In 2002 he won the Spanish International Badminton Tournament and in 2003 the Bitburger Open International.

==2007 European Cup==
As a part of the BC Amersfoort team with Lotte Bruil-Jonathans, Yao Jie, Larisa Griga, Chris Bruil and Eric Pang, Palyama reached the final of the European Cup 2007 in Amersfoort by defeating CB Rinconada in the semi-finals.
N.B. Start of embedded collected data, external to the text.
(** The first [n] frames of a file, read in a circle. *)
Fixpoint frames_of (blocks : list block) (n : nat) (a : at_block) : list (list Z) :=
  match n with
  | O => []
  | S n => match next_frame blocks (length blocks) a with
           | None => []
           | Some (data, a) => data :: frames_of blocks n a
           end
  end.

Lemma code_of_small blocks k : Forall block_ok blocks -> (length (code_of blocks k) <= 4)%nat.
Proof.
  intros Hok. unfold code_of. destruct (blocks !! k) as [b|] eqn:Hb; [|simpl; lia].
  pose proof (proj1 (Forall_lookup _ _) Hok _ _ Hb) as (Hc & _). by destruct (is_code_end _ Hc) as (? & _ & ? & _).
Qed.

Lemma take_block_small blocks a b a' : Forall block_ok blocks -> block_ok b -> small_sets a ->
  take_block blocks a (snd b) = inr a' -> small_sets a'.
Proof.
  intros Hok (_ & _ & _ & _ & Hfit) [Hs Hp]. unfold take_block, take_unit. simpl.
  pose proof (code_of_small blocks (next_block blocks (at_k a)) Hok) as Hc.
  repeat case_match; intros; simplify_eq; split; simpl; rewrite ?length_app; lia.
Qed.

Lemma next_frame_small blocks fuel a data a' : Forall block_ok blocks -> small_sets a ->
  next_frame blocks fuel a = Some (data, a') -> small_sets a' /\ 0 < Z.of_nat (length data) < 2147483648.
Proof.
  intros Hok. revert a. induction fuel as [|fuel IH]; [done|]. intros a Ha. simpl.
  destruct (blocks !! at_k a) as [[c u]|] eqn:Hb; [|done].
  pose proof (proj1 (Forall_lookup _ _) Hok _ _ Hb) as Hbo.
  destruct (take_block_cases blocks a u) as [(Hs & ->)|(_ & sps & pps & Htb)].
  - intros [= <- <-]. split; [exact Ha|]. destruct Ha as [H1 H2]. destruct Hbo as (_ & Hl & _ & _ & Hfit).
    simpl in Hl, Hfit. pose proof (code_of_small blocks (next_block blocks (at_k a)) Hok) as Hc.
    unfold MAX_BUFFER_SIZE in *. rewrite !length_app. destruct (unit_type u =? 5)%Z; rewrite ?length_app; simpl; lia.
  - rewrite Htb. apply IH. by apply (take_block_small blocks a (c, u)).
Qed.

Section arrives.
Context `{HashOrder}.
Variable FindNaluIndices : list Z -> list nat.
Variable ParseNaluType : Z -> Z.
Hypothesis finds : finds_units FindNaluIndices.
Hypothesis parses : forall b, ParseNaluType b = Z.land b 31.

(** WebRTC, with the buffers it is given unchanged: it may drop frames, keep them as long
    as it likes and give them other times, but what it hands on are frames it was given,
    in their order. *)
Context {W : Type}.
Variable OnFrame : VideoFrame -> W -> W.
Variable to_encode : W -> option VideoFrame * W.
Variable idle : W.
Hypothesis in_order : forall ops,
  video_frame_buffer <$> fst (carried OnFrame to_encode ops idle) `sublist_of` video_frame_buffer <$> omap id ops.

Variable blocks : list block.
Hypothesis well_formed : Forall block_ok blocks.
Hypothesis slices : has_slice blocks.

(** The pusher when it runs: joined, its track in the media controller, WebRTC's
    callback in the encoder. *)
Variable (h : H264Reader) (client : RtcClient) (mc : MediaController) (vs : VideoSource) (callback : nat).
Hypothesis has_cb : rd_cb (h_reader h) = true.
Hypothesis joined : rtc_room_client client = true.
Hypothesis has_track : mc_sourceMap mc !! "front" = Some (Some vs).

Definition pusher_at (a : at_block) (w : W) : Pusher W :=
  mkPusher (h264_at blocks a h) client mc w (mkEncoder (Some callback)).

(** The frame the source makes of the bytes, and a frame that still has its buffer. *)
Definition frame_of (now : Z) (data : list Z) : VideoFrame := InputFrame now (source_of vs) data.
Definition holds (frame : VideoFrame) (data : list Z) : Prop :=
  video_frame_buffer frame = video_frame_buffer (frame_of 0 data).

(** Bytes of the file: a slice, with what the reader put in front of it. *)
Definition from_file (data : list Z) : Prop :=
  exists a a', small_sets a /\ next_frame blocks (length blocks) a = Some (data, a').

(** The image is a slice of the file, with what the reader put in front of it, and it is
    marked a key frame exactly when the slice is an IDR slice. *)
Definition marked (image : EncodedImage) : Prop :=
  exists b pre, b ∈ blocks /\ is_slice (snd b) = true /\ ei_data image = pre ++ snd b /\
    (ei_frameType image = kVideoFrameKey <-> unit_type (snd b) = kIdr).

Lemma pump_reads a data a' : small_sets a -> next_frame blocks (length blocks) a = Some (data, a') ->
  exists n, forall fuel now w, (n <= fuel)%nat ->
    pump OnFrame true fuel now (pusher_at a w) =
      Done (Some tt, pusher_at a' (OnFrame (frame_of now data) w), [PuOnFrame (frame_of now data)]).
Proof.
  intros Ha Hnf. destruct (next_frame_small _ _ _ _ _ well_formed Ha Hnf) as [_ Hlen].
  destruct (loop_next_frame _ _ _ _ well_formed Hnf) as [n Hn]. exists n. intros fuel now w Hf.
  specialize (Hn (fuel - n)%nat). replace (n + (fuel - n))%nat with fuel in Hn by lia.
  unfold pump, pusher_at. cbn [pu_reader pu_client pu_media pu_webrtc pu_encoder].
  rewrite (ReadOneNalu_delivers _ fuel (h264_at blocks a h) data a' (block_pos blocks (at_k a)) (at_sps a) (at_pps a)
    eq_refl eq_refl eq_refl has_cb ltac:(by eexists _, _) Hn).
  assert (Hw : wrap32 (Z.of_nat (length data)) = Z.of_nat (length data)).
  { unfold wrap32. rewrite Z.mod_small; lia. }
  assert (Hpush : push_frame true data client = Done (tt, client, [CInputFrame "front" data])).
  { unfold push_frame, rtc_inputFrame, the_room. rewrite Hw, (proj2 (Z.ltb_lt _ _)), Nat2Z.id, firstn_all by lia.
    run_M. by rewrite joined. }
  cbn [for_each]. rewrite (bind_done _ _ _ _ _ _ Hpush). run_M.
  unfold feed at 1, mc_inputFrame, map_at. run_M. rewrite has_track. run_M. reflexivity.
Qed.

Lemma encoded data frame : from_file data -> holds frame data ->
  exists image, ei_data image = data /\ marked image /\
    Encode FindNaluIndices ParseNaluType frame (mkEncoder (Some callback)) =
      Done (WEBRTC_VIDEO_CODEC_OK, mkEncoder (Some callback), [OnEncodedImage callback image]).
Proof.
  intros (a & a' & Ha & Hnf) Hframe.
  destruct (next_frame_small _ _ _ _ _ well_formed Ha Hnf) as [_ Hlen].
  destruct (reader_frames_marked FindNaluIndices ParseNaluType _ _ _ _ _ finds parses well_formed Hnf)
    as (k & b & Hb & Hk & Hs & Htype).
  destruct (next_frame_data _ _ _ _ _ Hnf) as (k' & b' & sps & pps & Hb' & _ & Ha' & Hdata).
  assert (k' = k) as ->.
  { rewrite Ha' in Hk. simpl in Hk. apply lookup_lt_Some in Hb, Hb'. revert Hk. unfold next_block.
    destruct (S k <? length blocks)%nat eqn:E; destruct (S k' <? length blocks)%nat eqn:E';
      rewrite ?Nat.ltb_lt, ?Nat.ltb_ge in *; lia. }
  rewrite Hb in Hb'. injection Hb' as <-.
  eexists. split; [|split].
  3:{ unfold Encode. run_M. rewrite Hframe. run_M. simpl. rewrite stride_length, Nat.ltb_irrefl, firstn_all, Htype by lia.
      reflexivity. }
  - done.
  - exists b. rewrite app_assoc in Hdata. eexists.
    split; [by eapply list_elem_of_lookup_2|]. split; [done|]. split; [exact Hdata|]. simpl.
    destruct (Z.eqb_spec (unit_type (snd b)) kIdr); split; congruence.
Qed.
Unfortunately they fell to the NL Primorje team in the finals.

==Later career==
In 2008 Palyama won the Russian Open Grand Prix.
In 2009 he won both the Dutch & Polish Open International Challenges.
In 2010 he won the Strasbourg Masters.
Dicky Palyama retired as a professional badminton player in October 2013 with a special farewell demonstration match at the Yonex Dutch Open 2013 in front of a packed house at the Almere Topsport Centre against Peter Gade.

==Major achievements==
Men's singles

| Year | Venue/Tournament | Result |
European Junior Championships
| 1997 | Nymburk, Czech Republic | 1 |
BWF Grand Prix
| 2012 | Dutch Open | 2 |
| 2008 | Russian Open | 1 |
BWF International Challenge/Series/BE Circuit
| 2012 | Belgian International | 2 |
| 2009 | Polish International | 1 |
| Dutch International | 1 |
| Swedish International | 2 |
| 2002 | Spanish International | 1 |
| 1997 | Welsh International | 1 |

==Personal life==
Dicky Palyama married in 2009; he and his wife have two children. Dicky is currently a trainer/coach at the Regional Training Centre of Almere and an assistant coach of the Dutch National junior squad. Dicky Palyama was also head coach of Dutch premier division club The Flying Shuttle Barendrecht for a short period.